Fallen Kingdom’s main twist — if you can use that term for something that’s spoiled extensively in the trailers — is that Mills is actually trying to capture the dinosaurs so he can sell them on the black market. His plans include yet another new genetic hybrid — this time, something they’ve dubbed the “Indoraptor.” To its credit, Fallen Kingdom doubles down on making the audience emotionally invest in the dinosaurs as actual animals. One moment in the first half of the film, where a dinosaur faces certain doom, is more emotionally affecting than anything that happens to the human characters. And the attempts to make the dinosaurs relatable and realistic are all driving toward exploring the moral implications of genetic engineering. If an animal is brought back from extinction, should it then be protected as an endangered species? If something is created by man, does it have the same right to exist as something created by nature?

Yet another riff on the genetic hybrid idea

Like its predecessor, Fallen Kingdom is overstuffed with ethical conundrums, and not sophisticated enough to fully engage with them. And the movie’s villains become such cartoony caricatures that it’s impossible to take Fallen Kingdom’s attempted philosophical musings seriously. This is the kind of movie where the audience knows Mills is bad because he yells at a kid, and dinosaurs are auctioned off to an international group of would-be Bond villains. It’s all absurd — even for a movie about man-made dinosaurs — and it becomes even more ridiculous when the movie leaves behind the grand, epic vistas of Isla Nublar for a much smaller dinosaur jail located beneath Lockwood’s estate. Normally, the creatures lend this series a built-in sense of awe and wonder. Jurassic World: Fallen Kingdom strips that majesty away and turns the focus on the human characters, who are markedly unengaging.

Viewers who aren’t already invested in Owen and Claire won’t find anything fresh here to hold onto. Pratt’s familiar dumb-guy schtick is as entertaining as it is in hits like Guardians of the Galaxy and Parks and Recreation, but his scenes with Howard are largely chemistry-free, and one romantic moment plays as shockingly unearned. Justice Smith and Daniella Pineda, as Claire’s eager young colleagues, disappear from the film for long stretches, and when they are on-screen, the script doesn’t give either of them any meaningful material. A subplot with Lockwood’s granddaughter is bafflingly pointless, until it becomes clear that the character exists only to manufacture some third-act jeopardy, and to make a ham-fisted point about genetically engineered dinosaurs that will likely leave audience members shaking their heads.

Photo: Universal Pictures

Perhaps the most frustrating aspect of all is the way the film ends, by clearly telegraphing the setup for the third Jurassic World, which already has a 2021 release date. But this movie crosses certain boundaries in a way that can’t be undone, and if audiences don’t like where things are headed at the end of this film, they aren’t likely to have those concerns addressed in the next installment.

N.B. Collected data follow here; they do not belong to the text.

Lemma no_call_is_rejected_witness :
  rejected Demo.contended = []
  /\ (forall (s : Semaphore) (me : resolver),
        outcome (acquire me s) = Normal (negb (gt (permits s) zero)))
  /\ (forall s : Semaphore, outcome (release s) = Normal tt).
Proof.
  apply (@no_call_is_rejected (of_Z 2) Demo.contended).
  exists no_opts, (Demo.fresh 2), Demo.three_acquires. split; reflexivity.
Defined.

(* ------------------------------------------------------------------ *)
(** ** Accounting: who returned, who waits, how many hold a permit *)

Section Accounting.

Lemma served_by_serve (w : World) :
  held w = false ->
  served_by [Serve] w = match _lock w with
                        | [] => []
                        | co :: _ => [co]
                        end.
Proof. intros Hh. simpl. rewrite Hh. apply app_nil_r. Qed.

Lemma acquires_of_app (l1 l2 : list (callid * op)) :
  acquires_of (l1 ++ l2) = acquires_of l1 ++ acquires_of l2.
Proof. unfold acquires_of. rewrite filter_app, map_app. reflexivity. Qed.

Lemma releases_of_app (l1 l2 : list (callid * op)) :
  releases_of (l1 ++ l2) = releases_of l1 + releases_of l2.
Proof. unfold releases_of. rewrite filter_app, length_app. reflexivity. Qed.

Lemma from_queue_app (l1 l2 : list (callid * grant)) :
  from_queue (l1 ++ l2) = from_queue l1 ++ from_queue l2.
Proof. unfold from_queue. rewrite filter_app, map_app. reflexivity. Qed.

If you squint, you can see brief glimpses of a thoughtful, interesting Jurassic World sequel somewhere in Fallen Kingdom’s scattered bones. A particularly generous reading might claim that Fallen Kingdom’s weaknesses are their own clever subversion of the franchise, that they strip away the distracting, pandering spectacle that made this series work in order to reveal how cruel and corrupt the entire conceit has always been. In a post-Last Jedi and Deadpool world, audiences seem particularly open to deconstructing the things they’ve loved in the past. But Jurassic Park: Fallen Kingdom doesn’t have the dedication to pull off that particular magic trick. It tries to echo what came before, while also undercutting it. It tries to ask intelligent questions, without making the characters smart enough to understand them. There is action, and there are explosions, and there are dinosaurs running around and fighting in sequences that will thrill some audiences, but there is no anima behind it. It turns a once indelible franchise into something generic, flat, and utterly forgettable.